Mini project 1

Due by 11:59 PM on Monday, October 21, 2024

New York City is full of urban wildlife, and rats are one of the city’s most infamous animal mascots. Rats in NYC are plentiful, but they also deliver food, so they’re useful too.

 

NYC keeps incredibly detailed data regarding animal sightings, including rats, and it makes this data publicly available. For this first mini project, you will use R {ggplot2} to tell an interesting story hidden in that data.

(Don’t worry! You’re not completely on your own! I’ve given you some starter code below.)

Instructions

Here’s what you need to do:

  1. Create a new RStudio project and place it on your computer somewhere. Open that new folder in Windows File Explorer or macOS Finder (however you navigate around the files on your computer), and create two subfolders there named data and output.

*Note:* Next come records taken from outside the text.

(* ===== verification/VmOps.v ===== *)
(** * kernel/vm.c: the operations on address spaces

    Specifications of mapping, freeing, growing, copying and user access over
    the invariant [world] of Vm.v, and their theorems. *)

From Stdlib Require Import ZArith Lia.
From S2P Require Import Prelude Spinlock Kalloc Proc Vm.

Section VmOps.
Context {L : Layout} {LO : LayoutOk}.
Implicit Types (s : vm) (own : Z -> role) (d v n i : Z).

Lemma mappages_nolock_spec d va size pa perm s own : world s own -> own d = RDir -> flags perm ->
  0 <= va -> 1 <= size -> va + size <= 2 ^ 32 ->
  let n0 := va / PGSIZE in let k := (va + size - 1) / PGSIZE - n0 + 1 in
  (forall j, 0 <= j < k -> frame_addr (pa + j * PGSIZE) /\ mappable s own d (n0 + j) (pa + j * PGSIZE)) ->
  exists r s' own' j, mappages_nolock d va size pa perm s = Done r s' /\ mapped d n0 k pa perm s own s' own' j /\
    (r = 0 /\ j = k \/ r = -1 /\ 0 <= j < k /\ forall v, own' v <> RFree).
Proof.
  intros Hw Hd Hf Hva Hsz Hend n0 k Hj. unfold mappages_nolock.
  rewrite (u32_small (va + size - 1)), !pgrounddown_spec by lia.
  assert (Hn0 : 0 <= n0) by (unfold n0; vlia). assert (Hk1 : 1 <= k /\ n0 + k <= 2 ^ 20) by (unfold k, n0; vlia).
  replace ((va + size - 1) / 4096 * 4096 -u va / 4096 * 4096) with ((k - 1) * PGSIZE)
    by (rewrite u32_small; unfold k, n0; vlia).
  replace ((k - 1) * PGSIZE / PGSIZE + 1) with k by (rewrite Z.div_mul; [lia|done]).
  replace (Z.to_nat k) with (S (Z.to_nat (k - 1))) by lia.
  replace ((va + size - 1) / 4096 * 4096) with ((n0 + Z.of_nat (Z.to_nat (k - 1))) * PGSIZE)
    by (rewrite Z2Nat.id by lia; unfold k, n0; vlia).
  replace (va / 4096 * 4096) with (n0 * PGSIZE) by (unfold n0; vlia).
  destruct (map_loop d perm Hf (Z.to_nat (k - 1)) n0 pa s own Hw Hd Hn0) as (r & s' & own' & j & E & Hm & Hr);
    rewrite ?Nat2Z.inj_succ, ?Z2Nat.id in * by lia; [lia|intros j Hjr; apply Hj; lia|].
  replace (k - 1 + 1) with k in * by lia. by exists r, s', own', j.
Qed.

    • (Alternatively, you can open the project named “Mini project 1” on Posit.cloud and complete the assignment in your browser without needing to install anything. This link should take you to the project—if it doesn’t, log in and look for the project named “Mini project 1”.)
  2. Download New York City’s database of rat sightings since 2010:

    • Rat_Sightings.csv

    • Place this in the data subfolder you created in step 1. You might need to right click on this link and choose “Save link as…”, since your browser may try to display it as text. The data was originally uploaded by the City of New York to Kaggle, and is provided with a public domain license.

  3. Create a new Quarto file and save it in your project. In RStudio go to File > New File > Quarto Document…, choose the default options, and delete all the placeholder text in the new file except for the metadata at the top, which is between --- and ---.

  4. Verify that your project folder is structured like this:

    your-project-name/
      your-analysis.qmd
      your-project-name.Rproj
      data/
        Rat_Sightings.csv
      output/
        NOTHING
  5. Summarize the data somehow. The raw data has more than 100,000 rows, which means you’ll need to aggregate the data (filter(), group_by(), and summarize() will be your friends). Consider looking at the number of sightings per borough, per year, per dwelling type, etc., or a combination of these, like the change in the number sightings across the 5 boroughs between 2010 and 2016.

  6. Create an appropriate visualization based on the data you summarized.

  7. Write a memo (no word limit) explaining your process. I’m specifically looking for a discussion of the following:

    • What story are you telling with your new graphic?
    • How did you apply the principles of CRAP?
    • How did you apply Kieran Healy’s principles of great visualizations or Alberto Cairo’s five qualities of great visualizations?
  8. Upload the following outputs to iCollege:

    1. A PDF or Word file of your memo with your final code and graphic embedded in it. This means you’ll need to do all your coding in an Quarto file and embed your code in chunks.

      Assignment structure

      You can approach this in a couple different ways—you can write the memo and then include the full figure and code at the end, similar to this blog post, or you can write the memo in an incremental way, describing the different steps of creating the figure, ultimately arriving at a clean final figure, like this blog post.

    2. A standalone PNG version of your graphic. Use this:

      ggsave(plot_name, filename = "output/blah.png", width = XX, height = XX)
    3. A standalone PDF version of your graphic. Use this:

      ggsave(plot_name, filename = "output/blah.pdf", width = XX, height = XX)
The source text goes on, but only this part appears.